(** The broker has only written to connection [s]. *)
Definition limits (a : Session) : reader_pc * bool * Z * Z := (pc a, closed a, outCap a, maxQueuedBytes a).
Definition flushed (s : sid) (w w' : World R) : Prop :=
  router w' = router w ∧ evolves (λ y a b, limits b = limits a ∧ (y ≠ s → b = a)) w w'.

Lemma flushed_refl s w w' : w' = w → flushed s w w'.
Proof. intros ->. split; [done|]. by apply evolves_same. Qed.
Lemma flushed_trans s w1 w2 w3 : flushed s w1 w2 → flushed s w2 w3 → flushed s w1 w3.
Proof.
  intros [E1 H1] [E2 H2]. split; [congruence|]. eapply evolves_trans; [|exact H1|exact H2].
  intros y a b c [F1 G1] [F2 G2]. split; [congruence|]. intros Hy. by rewrite G2, G1.
Qed.

(** No client redials, and the supervision of no connection has done anything: what is
    delivered is delivered by the loops that run. *)
Definition undisturbed N N' : Prop :=
  attached N' = attached N ∧ ∀ j, link ∘ client <$> procs N' !! j = link ∘ client <$> procs N !! j.

Lemma undisturbed_same N N' : attached N' = attached N → procs N' = procs N → undisturbed N N'.
Proof. intros E1 E2. split; [done|]. intros j. by rewrite E2. Qed.
Lemma undisturbed_trans N1 N2 N3 : undisturbed N1 N2 → undisturbed N2 N3 → undisturbed N1 N3.
Proof. intros [E1 H1] [E2 H2]. split; [congruence|]. intros j. by rewrite H2, H1. Qed.
Lemma undisturbed_insert N k st st' b ws :
  procs N !! k = Some st → link (client st') = link (client st) →
  undisturbed N (mkNet b (<[k := st']> (procs N)) (attached N) ws).
Proof.
  intros Hk E. split; [done|]. intros j. cbn [procs]. rewrite lookup_insert. case_decide as Ej; [|done].
  subst j. rewrite Hk. cbn. by rewrite E.
Qed.
Lemma undisturbed_context N N' k :
  undisturbed N N' →
  (∀ st, procs N !! k = Some st → done (link (client st)) = false ∧ ctxDone (link (client st)) = false) →
  ∀ st, procs N' !! k = Some st → done (link (client st)) = false ∧ ctxDone (link (client st)) = false.
Proof.
  intros [_ Hl] Hc st' Hk'. specialize (Hl k). rewrite Hk' in Hl. cbn in Hl.
  destruct (procs N !! k) as [st|] eqn:Hk; [|done]. injection Hl as ->. by apply Hc.
Qed.

(** Some steps have been made, and the callback has seen the deliveries [ds] besides. *)
Definition heard (s : sid) (ds : list Delivery) N N' (sub sub' : Subscription) : Prop :=
  (rtc net_step N N' ∧ undisturbed N N') ∧ flushed s (broker N) (broker N') ∧
  same_terms sub sub' ∧ handled sub' = handled sub ++ ds.

Lemma heard_nothing s N sub : heard s [] N N sub sub.
Proof. split_and!; [apply rtc_refl|by apply undisturbed_same|by apply flushed_refl|done|by rewrite app_nil_r]. Qed.
Lemma heard_trans s ds1 ds2 N1 N2 N3 sub1 sub2 sub3 :
  heard s ds1 N1 N2 sub1 sub2 → heard s ds2 N2 N3 sub2 sub3 → heard s (ds1 ++ ds2) N1 N3 sub1 sub3.
Proof.
  intros ([R1 U1] & F1 & T1 & E1) ([R2 U2] & F2 & T2 & E2). split_and!.
  - by etrans.
  - by eapply undisturbed_trans.
  - by eapply flushed_trans.
  - by eapply same_terms_trans.
  - by rewrite E2, E1, <-app_assoc.
Qed.
Lemma heard_reachable s ds N N' sub sub' : net_reachable N → heard s ds N N' sub sub' → net_reachable N'.
Proof. intros Hr [[Hs _] _]. unfold net_reachable in *. by etrans. Qed.

(** ** Single steps *)

(** What the invariant says of the client that listens. *)
Lemma listening_conn N k s id x sess sub :
  net_reachable N → listening N k s id x sess sub →
  ∃ st, procs N !! k = Some st ∧ subs (client st) !! id = Some sub ∧ id ∈ subscriptions (client st) ∧
    conn (client st) = Some (log x) ∧ client_ok (client st).
Proof.
  intros [G HN]%net_reachable_inv [(st & Hk & Hs & Hl) _ Hks Hsx _ _ _ _ _]. exists st. split_and!; [done..| |].
  - destruct (ni_procs G N HN k st Hk) as (_ & s' & x' & Hs' & Hx' & Hc). congruence.
  - destruct (ni_procs G N HN k st Hk) as (Hr & _). by apply sy_client, system_reachable_ok.
Qed.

---------------

- [The task] If a line falls between the first line of the records and the line containing "intros [E1 H1] [E2 H2]. split; [congruence|]. eapply", inclusive, repeat it exactly; leave out all others.

- [Output of the task]
(** The broker has only written to connection [s]. *)
Definition limits (a : Session) : reader_pc * bool * Z * Z := (pc a, closed a, outCap a, maxQueuedBytes a).
Definition flushed (s : sid) (w w' : World R) : Prop :=
  router w' = router w ∧ evolves (λ y a b, limits b = limits a ∧ (y ≠ s → b = a)) w w'.

Lemma flushed_refl s w w' : w' = w → flushed s w w'.
Proof. intros ->. split; [done|]. by apply evolves_same. Qed.
Lemma flushed_trans s w1 w2 w3 : flushed s w1 w2 → flushed s w2 w3 → flushed s w1 w3.
Proof.
  intros [E1 H1] [E2 H2]. split; [congruence|]. eapply evolves_trans; [|exact H1|exact H2].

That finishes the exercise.